By Amitav Acharya
Is the field of international studies relevant to the needs of today's policymakers? In a fast-changing and increasingly interdependent world, many policy wonks and media analysts doubt the relevance of the historically Western field of international studies, also known as international relations. Bilahari Kausikan, a former head of Singapore’s Foreign Ministry says, “International relations…is the worst possible training for a career in the foreign service.”
But the field, interdisciplinary in nature, is one of the fastest growing academic disciplines in countries across the globe. If able to keep up with changing nature of world politics, international relations will continue to educate the next generation of global citizens and leaders in ways other fields cannot. In a 2009 report, the American Association of State Colleges and Universities urged U.S. institutions to “emphasize math, science and international studies,” or risk becoming “less globally competitive.”
In a recent column for The New York Times, Nicholas Kristoff argued, “most of them [political scientists] just don’t matter in today’s great debates.” Kristoff's opinion is at the heart of the academic-professional debate. Many argue that such an academic emphasis on the nature of world politics defeats the purpose of truly understanding the world – first through specializing in a specific area, and then through professional experience.
Two key issues arise from this divide. The first is whether the study of international relations is all that useful if one wants a career in global policymaking. The second is whether IR scholars do enough outreach to connect with policymakers.
It is obvious that many prominent foreign policy practitioners have been trained in IR. In the United States, some names would include Henry Kissinger, Madeline Albright, and Condoleezza Rice. In Asia, former South Korean Foreign Minister Han Sung-Joo and current Indonesian Foreign Minister Marty Natalegawa hold doctorates in IR. Similarly, Vietnamese Foreign Minister Pham Binh Minh and Singapore’s former ambassador to the U.S., Chan Heng Chee, were trained in political science.
International relations has strong academic advantages. As an interdisciplinary field, it attracts all types of minds– quantitative and qualitative alike. Given the diversity of students, we can argue that the study of IR is vital to understanding and managing globalization–arguably the most important trend of our time–in all its complexity. No other discipline does this so comprehensively.
Many ‘professional’ IR schools (such as John Hopkins School of Advanced International Studies, Georgetown University and University of Denver) have recently appointed former diplomats as deans. While traditionalists may bemoan this practice for diluting academic rigor, it broadens the appeal of IR, making it more relevant to policymaking. IR closely engages leaders of civil society organizations, as well as the business community.
This leads to the second issue: do academics make enough effort to reach out to policy makers? There are several examples where academics have shaped big policy ideas. Samuel Huntington and Francis Fukuyama (a SAIS professor) defined two of the main debates of the post-Cold War: Clash of Civilizations and End of History. Another example is the development of the Responsibility to Protect norm (Ramesh Thakur, Tom Weiss, and Francis Deng). Proposals for multilateral institutions in Asia, such as Association of Southeast Asian Nations (ASEAN ) Regional Forum, Asia-Pacific Economic Community and ASEAN Security Community were substantially the handiwork of academics.

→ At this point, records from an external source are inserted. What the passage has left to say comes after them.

(** Such a donor is reported, and no other; nothing is when the entry stops the pull. *)
Lemma appendLocal_reports o p e :
  pClosed p = false →
  match appendLocal o p e with
  | (_, ds, inl _) => ds = []
  | (_, ds, inr _) => ds = if misread o e then [lBlobHash (Donor e)] else []
  end.
Proof.
  intros Hc. unfold appendLocal, misread. destruct o as [| |bs readable]; [done..|]. cbv zeta.
  destruct (_ <? wrap_i64 _)%Z; [done|]. cbn [negb andb]. destruct (_ <? 0)%Z; [done|].
  unfold Append. rewrite Hc. set (section := take (Z.to_nat (Length _)) _). set (got := take (readable - _) section).
  destruct (Nat.ltb_spec (length got) (length section)) as [|Hge]; [done|].
  assert (got = section) as ->.
  { unfold got in *. rewrite length_take in Hge. apply firstn_all2. lia. }
  pose proof (Truncate_back p section) as Hback. destruct (_ || _); [by rewrite Hback|done].
Qed.

(** The errors of an entry are not those of the whole. *)
Lemma Truncate_error p n a k : Truncate p n ≠ inl (Corruption a k).
Proof. unfold Truncate. by repeat case_match. Qed.

Lemma fetchChunk_error resp p c e :
  (fetchChunk resp p c).2 = Some e → ∀ a n, e ≠ Corruption a n.
Proof.
  unfold fetchChunk, readChunk, Append. intros He a n ->. pose proof (Truncate_error) as Ht.
  repeat (case_match; simplify_eq/=; try (by eapply Ht)).
Qed.

Lemma appendLocal_error o p e err :
  (appendLocal o p e).2 = inl err → ∀ a n, err ≠ Corruption a n.
Proof.
  unfold appendLocal, Append. intros He a n ->. pose proof (Truncate_error) as Ht.
  repeat (case_match; simplify_eq/=; try (by eapply Ht)).
Qed.

(** ** Accounts *)

Definition tally (o : Outcome) : Z := oChunksKept o + oChunksReused o + oChunksFetched o.
Definition byteTally (o : Outcome) : Z := oBytesKept o + oBytesReused o + oBytesFetched o.
Definition sane (o : Outcome) : Prop := (0 ≤ oBytesKept o ∧ 0 ≤ oBytesReused o ∧ 0 ≤ oBytesFetched o)%Z.

(** One more chunk counted. *)
Definition counted (o o' : Outcome) (c : Chunk) (k : Z) : Prop :=
  (sane o → byteTally o + Length c < 2 ^ 63 →
   sane o' ∧ byteTally o' = byteTally o + Length c)%Z ∧
  (tally o' = tally o + 1)%Z ∧ (oChunksKept o' = oChunksKept o + k)%Z.

Context `{HashText} (env : Env).

Lemma doFetch_spec i p c out o0 :
  pClosed p = false → (0 ≤ Length c)%Z → (o0 = out ∨ o0 = countStale out) →
  match doFetch env i p c o0 with
  | (p', inl e) => grown p p' [] ∧ (∀ a n, e ≠ Corruption a n)
  | (p', inr out') => (∃ bs, grown p p' bs ∧ part bs c) ∧ counted out out' c 0
  end.
Proof.
  intros Hc Hl Ho. unfold doFetch. pose proof (fetchChunk_spec (ask env i c) p c Hc Hl) as Hf.
  pose proof (fetchChunk_error (ask env i c) p c) as He.
  destruct (fetchChunk _ p c) as [p' [e|]]; [by split; [|apply He]|]. split; [done|].
  unfold counted, tally, byteTally, sane. destruct Ho as [->| ->];
    cbn [countFetched countStale oChunksKept oChunksReused oChunksFetched oBytesKept oBytesReused oBytesFetched];
    (split_and!; [|lia|lia]); intros ? ?; rewrite wrap_i64_small by lia; lia.
Qed.

(** The body of the loop: a kept chunk changes nothing, another adds its bytes. *)
Lemma doEntry_spec i p e out :
  pClosed p = false → (0 < Length (EntryChunk e))%Z →
  match doEntry env i p e out with
  | (p', _, inl err) => (∃ junk, grown p p' junk) ∧ (∀ a n, err ≠ Corruption a n)
  | (p', _, inr out') =>
      if bool_decide (EntryAvailability e = AvailabilityKept)
      then grown p p' [] ∧ counted out out' (EntryChunk e) 1
      else (∃ bs, grown p p' bs ∧ part bs (EntryChunk e)) ∧ counted out out' (EntryChunk e) 0
  end.
Proof.
  intros Hc Hl. unfold doEntry. pose proof (grown_refl p Hc) as Hr.
  destruct (pullDone env i); [split; [by exists []|done]|].
  destruct (bool_decide (EntryAvailability e = AvailabilityKept)).
  { split; [done|]. unfold counted, tally, byteTally, sane, countKept.
    cbn [oChunksKept oChunksReused oChunksFetched oBytesKept oBytesReused oBytesFetched].
    (split_and!; [|lia|lia]); intros ? ?; rewrite wrap_i64_small by lia; lia. }
  case_bool_decide as Hloc; [|case_bool_decide; [|split; [by exists []|done]]].
  - pose proof (appendLocal_spec (openBlob env i (lBlobHash (Donor e))) p e Hc) as Ha.
    pose proof (appendLocal_error (openBlob env i (lBlobHash (Donor e))) p e) as He.
    destruct (appendLocal _ p e) as [[p' ds] [err|[]]].
    + by split; [|apply He].
    + split; [done|]. unfold counted, tally, byteTally, sane, countReused.
      cbn [oChunksKept oChunksReused oChunksFetched oBytesKept oBytesReused oBytesFetched].
      (split_and!; [|lia|lia]); intros ? ?; rewrite wrap_i64_small by lia; lia.
    + assert (pClosed p' = false) as Hc' by by rewrite Ha.
      pose proof (doFetch_spec i p' (EntryChunk e) out (countStale out) Hc' ltac:(lia) ltac:(by right)) as Hf.
      assert (p' = p) as -> by (rewrite Ha; destruct p; simpl in *; subst; by rewrite app_nil_r).
      destruct (doFetch _ _ _ _ _) as [p'' [err|out']]; [|done]. destruct Hf. split; [by exists []|done].
  - pose proof (doFetch_spec i p (EntryChunk e) out out Hc ltac:(lia) ltac:(by left)) as Hf.
    destruct (doFetch _ _ _ _ _) as [p'' [err|out']]; [|done]. destruct Hf. split; [by exists []|done].
Qed.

But policy relevant work/public affairs commentary is not [and should not] be everyone's choice and it has its dangers. In Asia and other parts of the world far from being an 'academia-policy gap', the situation may be the other way around: too many academics are doing (or trying to do) too much policy work to find time for serious academic research and writing.
One way to make international studies more relevant is to encourage universities to broaden the curriculum so that it reflects the history, culture, politics, and ideas of the whole world, and not just the West. That would address a frequent and justified complaint against the international studies education is that it is too Western-centric, or as the Harvard Professor Stanley Hoffmann put it, an “American social science.” Whether America is declining or not, the study of international relations needs to adapt to the accelerating global diffusion of power.